When breaking changes are required, Silverlight will try to maintain support for the old behavior, as well as the new behavior, by using a quirks mode.
Nevertheless, some changes made to Silverlight components can potentially cause your older Silverlight-based applications to fail (compile time, XAML load time, or possibly design time) or to behave differently.
This topic describes the changes that were made between Silverlight 4 and Silverlight 5. This topic does not describe new features or enhancements for Silverlight 5. For information about what is new in Silverlight 5, see What's New in Silverlight 5.
For corrections and additions to this topic, see the Silverlight SDK blog.
Upgrading Projects Using Silverlight 5 Tools
There are no known breaking changes between Silverlight 4 and Silverlight 5 in the Silverlight core runtime. Applications that were originally compiled using Silverlight 4 tools, and that continue to target the Silverlight 4 runtime, should work without issues on a client that has the Silverlight 5 runtime.
To retarget an existing Silverlight 4 project for the Silverlight 5 runtime specifically, you should change the project targeting in Visual Studio, using the Silverlight Build Options / Target Silverlight Version section of the Visual Studio project configuration dialog. Then, recompile the project.
For more information on how version targeting can influence the behavior of your application, see Silverlight Plug-in Versioning.
If your project references any Silverlight SDK client assemblies (for example System.Windows.Controls.dll) make sure that your project specifically references the Silverlight 5 version of the SDK client assemblies that were distributed with the Silverlight 5 Visual Studio tools. A project that targets Silverlight 5 cannot use the Silverlight 4 SDK assemblies.
Any custom assemblies or third-party assemblies that are referenced by a project that targets Silverlight 5 do not necessarily need to be recompiled for Silverlight 5.
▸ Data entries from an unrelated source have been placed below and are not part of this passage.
Lemma total_bound_border N M (g : grid) :
  (0 < N)%nat → (0 < M)%nat → has_shape N M g →
  (∀ r c cell, cell_at g r c = Some cell →
     (left cell = true ↔ c = 0%nat) ∧ (right cell = true ↔ c = (M - 1)%nat) ∧
     (top cell = true ↔ r = 0%nat) ∧ (bottom cell = true ↔ r = (N - 1)%nat)) →
  total_bound g = 2 * Z.of_nat N + 2 * Z.of_nat M.
Proof.
  intros HN HM Hs Hflags. unfold total_bound.
  pose (T := λ r : nat, if decide (r = 0%nat) then 1 else 0).
  pose (B := λ r : nat, if decide (r = (N - 1)%nat) then 1 else 0).
  pose (L := λ c : nat, if decide (c = 0%nat) then 1 else 0).
  pose (R := λ c : nat, if decide (c = (M - 1)%nat) then 1 else 0).
  rewrite (sumZ_pointwise _ g (λ r, Z.of_nat M * (T r + B r) + 2)).
  - destruct Hs as [-> _].
    rewrite (sumZ_scaled T B). unfold T, B.
    rewrite !sumZ_indicator, length_seq.
    rewrite !decide_True by lia. lia.
  - intros r row Hrow.
    rewrite (sumZ_pointwise _ row (λ c, (T r + B r) + L c + R c)).
    + rewrite (has_shape_row _ _ _ _ _ Hs Hrow).
      rewrite (sumZ_two_indicators L R). unfold L, R.
      rewrite !sumZ_indicator, length_seq.
      rewrite !decide_True by lia. lia.
    + intros c cell Hcell.
      destruct (Hflags r c cell) as (Hl & Hr & Ht & Hb).
      { unfold cell_at. rewrite Hrow. exact Hcell. }
      unfold bound, T, B, L, R.
      rewrite (b2z_decide _ _ Hl), (b2z_decide _ _ Hr),
        (b2z_decide _ _ Ht), (b2z_decide _ _ Hb).
      reflexivity.
Qed.

(** C5. On a table of [N] > 1 rows and [M] > 1 columns with no boundary
    flag set, [set_border] returns normally and sets exactly 2N + 2M
    boundary flags: [left] exactly on column 0, [right] exactly on
    column M-1, [top] exactly on row 0 and [bottom] exactly on row N-1;
    a cell off the perimeter has no flag. *)
Theorem set_border_perimeter (t : Table) (N M : nat) :
  (1 < N)%nat → (1 < M)%nat →
  length (rows t) = N → length (cols t) = M →
  has_shape N M (cells t) → unbounded (cells t) →
  ∃ t', set_border t = (Returned tt, t') ∧
    has_shape N M (cells t') ∧
    total_bound (cells t') = 2 * Z.of_nat N + 2 * Z.of_nat M ∧
    (∀ r c cell', cell_at (cells t') r c = Some cell' →
       (left cell' = true ↔ c = 0%nat) ∧
       (right cell' = true ↔ c = (M - 1)%nat) ∧
       (top cell' = true ↔ r = 0%nat) ∧
       (bottom cell' = true ↔ r = (N - 1)%nat)) ∧
    (∀ r c cell', cell_at (cells t') r c = Some cell' →
       (0 < r < N - 1)%nat → (0 < c < M - 1)%nat → bound cell' = 0).
Proof.
  intros HN HM Hrows Hcols Hs Hun.
  destruct (set_border_body_acts N M (cols t) (rows t) Hrows Hcols
              ltac:(lia) ltac:(lia) (cells t) Hs) as (g' & Hrun & Hs' & Hc).
  assert (Hflags : ∀ r c cell', cell_at g' r c = Some cell' →
     (left cell' = true ↔ c = 0%nat) ∧ (right cell' = true ↔ c = (M - 1)%nat) ∧
     (top cell' = true ↔ r = 0%nat) ∧ (bottom cell' = true ↔ r = (N - 1)%nat)).
  { intros r c cell' Hcell'. rewrite Hc in Hcell'.
    destruct (cell_at (cells t) r c) as [cell|] eqn:Hcell; [|discriminate].
    injection Hcell' as <-.
    destruct (Hun r c cell Hcell) as (Hl & Hr & Ht & Hb).
    by apply border_cell_flags. }
  exists (mkTable (cols t) (rows t) g' (df t) (shape t) (accuracy t)
                  (whitespace t) (order t) (page t)).
  simpl. split; [|split; [exact Hs'|split; [|split; [exact Hflags|]]]].
  - unfold set_border, call. by rewrite Hrun.
  - apply (total_bound_border N M); [lia|lia|exact Hs'|exact Hflags].
  - intros r c cell' Hcell' Hr Hcc.
    destruct (Hflags r c cell' Hcell') as (Hl & Hrr & Ht & Hb).
    unfold bound.
    destruct (left cell'); [lia|]. destruct (right cell'); [lia|].
    destruct (top cell'); [lia|]. destruct (bottom cell'); [lia|].
    reflexivity.
Qed.
(** * twosheds.completer: a shallow embedding of the completion engine

    The development follows [twosheds/completer.py]; the command reader
    and loop of [twosheds/cli.py] and the [rewrite] and [complete] methods
    of [twosheds/twosheds.py] come after it.  Python values are modelled
    as follows:

    - [str] is [string] (the code base is Python 2: a [str] is a byte
      string);
    - a call either returns or raises: [outcome];
    - a generator, once consumed to its end, has yielded a finite sequence
      of values and then either stopped or raised: [generator];
    - the operating system ([os.listdir], [os.path.isdir], [os.environ]) and
      the regular-expression engine ([re]) are interfaces the completer is
      parameterised by. *)

From Stdlib Require Import String Ascii List ZArith Bool Lia.
Import ListNotations.

Local Open Scope string_scope.
Local Open Scope list_scope.

Set Implicit Arguments.

(* ================================================================= *)
(** ** Python run-time values *)

Module Py.

(** The exceptions the completer can meet.  [Exception name] stands for
    any other exception class (raised by an extension or a transform). *)
Inductive exn : Set :=
| OSError
| re_error
| IndexError
| TypeError
| Exception (name : string).

Definition is_IndexError (e : exn) : bool :=
  match e with IndexError => true | _ => false end.

(** The result of a call. *)
Inductive outcome (A : Type) : Type :=
| Returned (a : A)
| Raised (e : exn).
Arguments Raised {A} e.

Definition bind {A B} (o : outcome A) (k : A -> outcome B) : outcome B :=
  match o with
  | Returned a => k a
  | Raised e => Raised e
  end.

(** What a generator does when it is iterated to its end. *)
Inductive generator (A : Type) : Type :=
| Stop
| Yield (a : A) (rest : generator A)
| Raise (e : exn).
Arguments Stop {A}.
Arguments Raise {A} e.

(** [for x in l: yield x] *)
Fixpoint yield_all {A} (l : list A) : generator A :=
  match l with
  | [] => Stop
  | a :: l' => Yield a (yield_all l')
  end.

(** Two generator bodies run one after the other. *)
Fixpoint chain {A} (g1 g2 : generator A) : generator A :=
  match g1 with
  | Stop => g2
  | Yield a rest => Yield a (chain rest g2)
  | Raise e => Raise e
  end.

(** [for x in g: body x], inside a generator function. *)
Fixpoint for_each {A B} (g : generator A) (body : A -> generator B)
  : generator B :=
  match g with
  | Stop => Stop
  | Yield a rest => chain (body a) (for_each rest body)
  | Raise e => Raise e
  end.

(** [for x in l: body x] over a list. *)
Fixpoint for_list {A B} (l : list A) (body : A -> generator B)
  : generator B :=
  match l with
  | [] => Stop
  | a :: l' => chain (body a) (for_list l' body)
  end.

(** The builtin [list(g)]. *)
Fixpoint list_of {A} (g : generator A) : outcome (list A) :=
  match g with
  | Stop => Returned []
  | Yield a rest => bind (list_of rest) (fun l => Returned (a :: l))
  | Raise e => Raised e
  end.

(** The list comprehension [[f x for x in g]], [f] a call that may raise. *)
Fixpoint comprehension {A B} (f : A -> outcome B) (g : generator A)
  : outcome (list B) :=
  match g with
  | Stop => Returned []
  | Yield a rest =>
      bind (f a) (fun b =>
      bind (comprehension f rest) (fun l => Returned (b :: l)))
  | Raise e => Raised e
  end.

(** Calling a generator function runs none of its body: the call hands
    back the generator object, and the body runs when it is iterated. *)
Definition call_generator {A} (body : generator A) : outcome (generator A) :=
  Returned body.

(** [l[i]]: a negative index counts from the end; out of range raises
    [IndexError]. *)
Definition getitem {A} (l : list A) (i : Z) : outcome A :=
  let n := Z.of_nat (length l) in
  let j := (if i <? 0 then i + n else i)%Z in
  if (j <? 0)%Z then Raised IndexError
  else match nth_error l (Z.to_nat j) with
       | Some a => Returned a
       | None => Raised IndexError
       end.

(** Truth value of a [str]: the empty string is false. *)
Definition truthy (s : string) : bool :=
  match s with
  | EmptyString => false
  | String _ _ => true
  end.

(** [s.startswith(pre)] *)
Fixpoint startswith (s pre : string) {struct pre} : bool :=
  match pre with
  | EmptyString => true
  | String c pre' =>
      match s with
      | EmptyString => false
      | String d s' => Ascii.eqb d c && startswith s' pre'
      end
  end.

(** [sub in s] *)
Fixpoint contains (s sub : string) : bool :=
  startswith s sub ||
  match s with
  | EmptyString => false
  | String _ s' => contains s' sub
  end.

(** [s.replace(old, new)] for a one-character [old]. *)
Fixpoint replace_char (s : string) (old : ascii) (new : string) : string :=
  match s with
  | EmptyString => EmptyString
  | String c s' =>
      if Ascii.eqb c old then (new ++ replace_char s' old new)%string
      else String c (replace_char s' old new)
  end.

(** [s[1:]] *)
Definition drop_first (s : string) : string :=
  match s with
  | EmptyString => EmptyString
  | String _ s' => s'
  end.

End Py.
Import Py.

(* ================================================================= *)
(** ** [os.path] (POSIX flavour) *)

Module PosixPath.

Definition sep : ascii := "/"%char.

(** [(p[:i], p[i:])] where [i = p.rfind('/') + 1]. *)
Fixpoint cut_after_last_sep (p : string) : string * string :=
  match p with
  | EmptyString => (EmptyString, EmptyString)
  | String c r =>
      let '(h, t) := cut_after_last_sep r in
      if truthy h then (String c h, t)
      else if Ascii.eqb c sep then (String c EmptyString, r)
      else (EmptyString, String c r)
  end.

(** [head == '/' * len(head)] *)
Fixpoint all_sep (s : string) : bool :=
  match s with
  | EmptyString => true
  | String c s' => Ascii.eqb c sep && all_sep s'
  end.
(** [crypto.createHash('sha256').update(s).digest('hex')], [bcrypt.hash]
    with the salt drawn by [bcrypt.genSalt(12)], and [bcrypt.compare]. *)
Class Crypto := {
  sha256 : string → string;
  bcrypt_hash : string → string → string;
  bcrypt_compare : string → string → bool
}.

Module jsonwebtoken.
Section Lib.
Context `{Jsonwebtoken}.

(** [jwt.sign(payload, secret, { expiresIn })] at clock [now]: the
    library stamps [iat = floor(now / 1000)] and [exp = iat + expiresIn]. *)
Definition sign (payload : JWTPayload) (secret : string) (expiresIn : Z)
    (now : Z) : Token :=
  let timestamp := (now / 1000)%Z in
  jws_sign {| body := payload; iat := timestamp;
              exp := (timestamp + expiresIn)%Z |} secret.

(** [jwt.verify(token, secret)] at clock [now]: malformed, then
    signature, then expiry ([clockTimestamp >= exp] is expired). *)
Definition verify (token : Token) (secret : string) (now : Z)
    : Result Claims :=
  match jws_decode token with
  | None => Throw (Plain "JsonWebTokenError" "jwt malformed" None)
  | Some decoded =>
      if negb (jws_verify token secret)
      then Throw (Plain "JsonWebTokenError" "invalid signature" None)
      else if (exp decoded <=? now / 1000)%Z
      then Throw (Plain "TokenExpiredError" "jwt expired" None)
      else Return decoded
  end.
End Lib.
End jsonwebtoken.

(* ===================================================================== *)
(** ** The user document: [IUser], [src/models/user.model.ts] *)
(* ===================================================================== *)

Section UserRecord.
Context `{Jsonwebtoken}.

Record User := mkUser {
  _id : string;
  email : string;
  password : string;
  firstName : string;
  lastName : string;
  role : UserRole;
  isEmailVerified : bool;
  emailVerificationToken : option string;
  emailVerificationExpires : option Z;
  passwordResetToken : option string;
  passwordResetExpires : option Z;
  refreshTokens : list Token;
  oauthProvider : option OAuthProvider;
  oauthId : option string;
  avatar : option string
}.

#[global] Instance User_eq_dec : EqDecision User.
Proof. solve_decision. Defined.
End UserRecord.

(* ===================================================================== *)
(** ** [src/services/jwt.service.ts] *)
(* ===================================================================== *)

Record TokenPair `{Jsonwebtoken} := mkTokenPair {
accessToken : Token;
refreshToken : Token
}.

Module JWTService.
Section Service.
Context `{Jsonwebtoken}.
Variable config : Config.

Definition generateAccessToken (now : Z) (user : User) : Token :=
  let payload := {| userId := _id user; p_email := email user;
                    p_role := role user; type := "access" |} in
  jsonwebtoken.sign payload (accessSecret (jwt config))
    (accessExpiresIn (jwt config)) now.
Lemma DuckDB_func_bounded data kwargs : bounded_calls 0 (DuckDB_func W data kwargs).
Proof.
  unfold DuckDB_func.
  apply (bounded_bind 0 0); [apply (bounded_external (EImportModule _))|]. intros _.
  destruct (connect_kwargs _); [|apply bounded_raise].
  apply (bounded_bind 0 0); [apply (bounded_external (EConnect _))|]. intros dd.
  destruct (queries !! _); [|apply bounded_raise].
  destruct (py_format _ _ _); [|apply bounded_raise].
  apply (bounded_external (EQuery _ _)).
Qed.

Lemma invoke_func_bounded cls data kw : bounded_calls 1 (invoke_func W cls data kw).
Proof.
  unfold invoke_func. destruct (Reader.func cls) as [name|].
  - apply (bounded_bind 0 1); [apply (bounded_external (EImportName _))|]. intros _.
    apply (bounded_external (ECall _ _)).
  - apply bounded_weaken with 0; [lia | apply bounded_bound_call, DuckDB_func_bounded].
Qed.

Lemma read_parts_bounded (sub_read : gmap string value → M Obj Obj) u files kw parts :
  (∀ afile kw', bounded_calls 1 (sub_read (<[u := VStr afile]> kw'))) →
  bounded_calls (length files) (read_parts sub_read u files kw parts).
Proof.
  intros Hsub. revert kw parts.
  induction files as [|afile rest IH]; intros kw parts; simpl.
  - apply bounded_ret.
  - apply (bounded_bind 1 (length rest)); [apply Hsub|]. intros part. apply IH.
Qed.

Lemma read_sub_load_bounded fuel cls data kw u v :
  Reader.url_arg cls = Some u →
  bounded_calls 1 (BaseReader_read W fuel cls data (<[u := v]> kw)).
Proof.
  intros Hu. destruct fuel as [|n].
  - apply bounded_weaken with 0; [lia | apply bounded_out_of_fuel].
  - rewrite read_sub_load by done. apply invoke_func_bounded.
Qed.
End call_counts.

(** X16. In every run, [read] calls load functions at most once per file of
    the list when it fans out, and at most once otherwise: never more than
    the greater of 1 and the number of files. *)
Theorem read_calls_at_most_once_per_file {Obj} (W : World Obj) (fuel : nat)
    (cls : Reader.t) (data : Data.t) (kwargs : gmap string value)
    (t : list (event Obj)) :
  ∃ new, (BaseReader_read W fuel cls data kwargs t).2 = t ++ new
    ∧ (count_calls new ≤ 1 `max` length (Data.filelist data))%nat.
Proof.
  revert t. change (bounded_calls (1 `max` length (Data.filelist data))
                      (BaseReader_read W fuel cls data kwargs)).
  destruct fuel as [|n].
  { apply bounded_weaken with 0; [lia | apply bounded_out_of_fuel]. }
  read_paths cls data kwargs Hf Hlen.
  - rewrite (read_fan_out _ _ _ _ _ _ _ Hf Hlen).
    apply fan_out_names_Some in Hf as (Hu & _).
    apply bounded_weaken with (0 + (length (Data.filelist data) + 0)); [lia|].
    apply bounded_bind; [apply (bounded_external (EImportName _))|]. intros _.
    apply bounded_bind; [|intros parts; apply (bounded_external (EConcat _ _))].
    apply read_parts_bounded. intros afile kw'.
    by apply bounded_bound_call, read_sub_load_bounded.
  - rewrite read_single by auto.
    apply bounded_weaken with 1; [lia | apply invoke_func_bounded].
  - rewrite read_single by auto.
    apply bounded_weaken with 1; [lia | apply invoke_func_bounded].
Qed.

Lemma read_calls_at_most_once_per_file_witness :
  ∃ new, (BaseReader_read echo_world 2 PandasCSV two_csv_files ∅ []).2 = [] ++ new
    ∧ (count_calls new ≤ 1 `max` length (Data.filelist two_csv_files))%nat.
Proof.
  exact (read_calls_at_most_once_per_file echo_world 2 PandasCSV two_csv_files ∅ []).
Defined.

(** ** The keywords every call of the load function carries *)

Section read_keywords.
Context {Obj : Type} (W : World Obj).
Implicit Types (cls : Reader.t) (data : Data.t) (kw kwargs : gmap string value).






End read_keywords.




(** ** One file, for every class with a concat function *)

Lemma PandasDuck_read_is_func {Obj} (W : World Obj)
    (call_method : list (event Obj) → Obj → string → list value → exn + Obj)
    n data kwargs :
  PandasDuck_read W call_method (S n) data kwargs
  = (relation ← invoke_func W DuckDB data (Data.kwargs data);
     do_method call_method relation "df" []).
Proof.
  unfold PandasDuck_read. rewrite DuckDB_read_is_func.
  unfold merged_kwargs. by rewrite (left_id_L ∅ (∪)).
Qed.
(** X21.  Whatever a test does and however it ends, the console it
    leaves is the console it found, even when the script replaced it
    during the run, and the call log only grew; and after the
    [afterEach] hook no interceptor is registered and real connections
    are allowed again, while the world of the script, the call log and
    the console stay as the test left them. *)
Theorem test_isolation {W C : Type} (JSON_stringify : value -> string)
    (inherited : value -> string -> value)
    (URL : string -> option Url.t)
    (nock : string -> result unit) (isAbsolute : string -> bool)
    (resolve : string -> string -> string) (readFileSync : string -> result string)
    (scope_done : Env.t W C -> Interceptor.t -> result unit) (muted : C)
    (script : Script.t (Env.t W C)) (action : Action.t) (scenario : Scenario.t)
    (scenariosDir : string) (st : state (Env.t W C)) :
  let after :=
    (runTest JSON_stringify inherited URL nock isAbsolute resolve readFileSync
       scope_done muted script action scenario scenariosDir st).2 in
  Env.console (world after) = Env.console (world st)
  /\ (exists log, calls after = calls st ++ log)
  /\ Env.active (world (afterEach after)) = []
  /\ Env.netConnect (world (afterEach after)) = true
  /\ Env.console (world (afterEach after)) = Env.console (world st)
  /\ Env.world (world (afterEach after)) = Env.world (world after)
  /\ calls (afterEach after) = calls after.
Proof.
  intros after.
  assert (Env.console (world after) = Env.console (world st)
          /\ exists log, calls after = calls st ++ log) as [Hconsole Hlog].
  { subst after. unfold runTest.
    destruct (Scenario.steps scenario) as [steps |];
      [| split; [reflexivity | exists []; rewrite app_nil_r; reflexivity]].
    destruct (resolveStepFixtures _ _ _ steps scenariosDir) as [resolvedSteps |];
      [| split; [reflexivity | exists []; rewrite app_nil_r; reflexivity]].
    cbn [Env.active Env.world Env.console].
    destruct (setupNock URL nock resolvedSteps (Env.active (world st)))
      as [[scopes | e] active];
      [| split; [reflexivity | exists []; cbn; rewrite app_nil_r; reflexivity]].
    pose proof (runScenarioHandlers_log JSON_stringify inherited script
                  (Merged.params (mergeDefaults action scenario))
                  (Merged.context (mergeDefaults action scenario)) scenario
                  {| world := Env.mk (Env.world (world st)) active false muted;
                     calls := calls st |}) as Hcalls.
    destruct (runScenarioHandlers _ _ _ _ _ _) as [outcome st'].
    cbn [snd world calls Env.console] in *. split; [reflexivity | eauto]. }
  unfold afterEach. cbn. auto 10.
Qed.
Note that quirks mode behaviors do not apply to the behavior of specific third-party assemblies. Quirks mode applies to the overall application, and versioning settings are made by applications, not assemblies. A third-party assembly is always executed under the application's versioning.
Quirks Mode Behavior
This section describes where the runtime or its API include version-specific behavior differences. These behavior differences are based on which runtime version the application targets. Often, the changes represent bug fixes to Silverlight 5, but the Silverlight 4 behavior remains accessible as a specific quirks mode, which is used only when the application targets a Silverlight 4 runtime. This is done in case the logic of your application relied on the Silverlight 4 behavior.
In Silverlight 5, the tick-synchronized timing in the ClientHttp code was moved off of the UI thread. The ClientHttp code should emulate the tick-synchronized timing present before its implementation was moved.
Prior to Silverlight 5, if you set the SelectedIndex, SelectedItem, or SelectedValue before setting a Selector's ItemsSource, that value would be coerced to null. In Silverlight 5, the values stay set so there is selection when the ItemsSource is set. This enables a number of binding scenarios and matches the behavior in WPF.
Vector Printing is the default printing format for Silverlight 5.
Multicore JIT on application startup is only used for Silverlight 5 applications or in 64 bit.
Prior to Silverlight 5, ButtonBase does not change the visual state when Visibility is set to Collapsed, so when the control is visible again, it stays in the visual state before it is made invisible. In Silverlight 5, the visual state is updated when Visibility is set to Collapsed.
Prior to Silverlight 5, the default background color for writeable bitmap is transparent black, which is not desirable for printing. In Silverlight 5, transparent white is used as the default.
Prior to Silverlight 5, in a ListBox, focus was set to an item for a selection change when oldIndex != newIndex only in the case when the newIndex != -1. In Silverlight 5, the focus is set even if newIndex == -1. If newIndex == -1, the focus is set to the ListBox.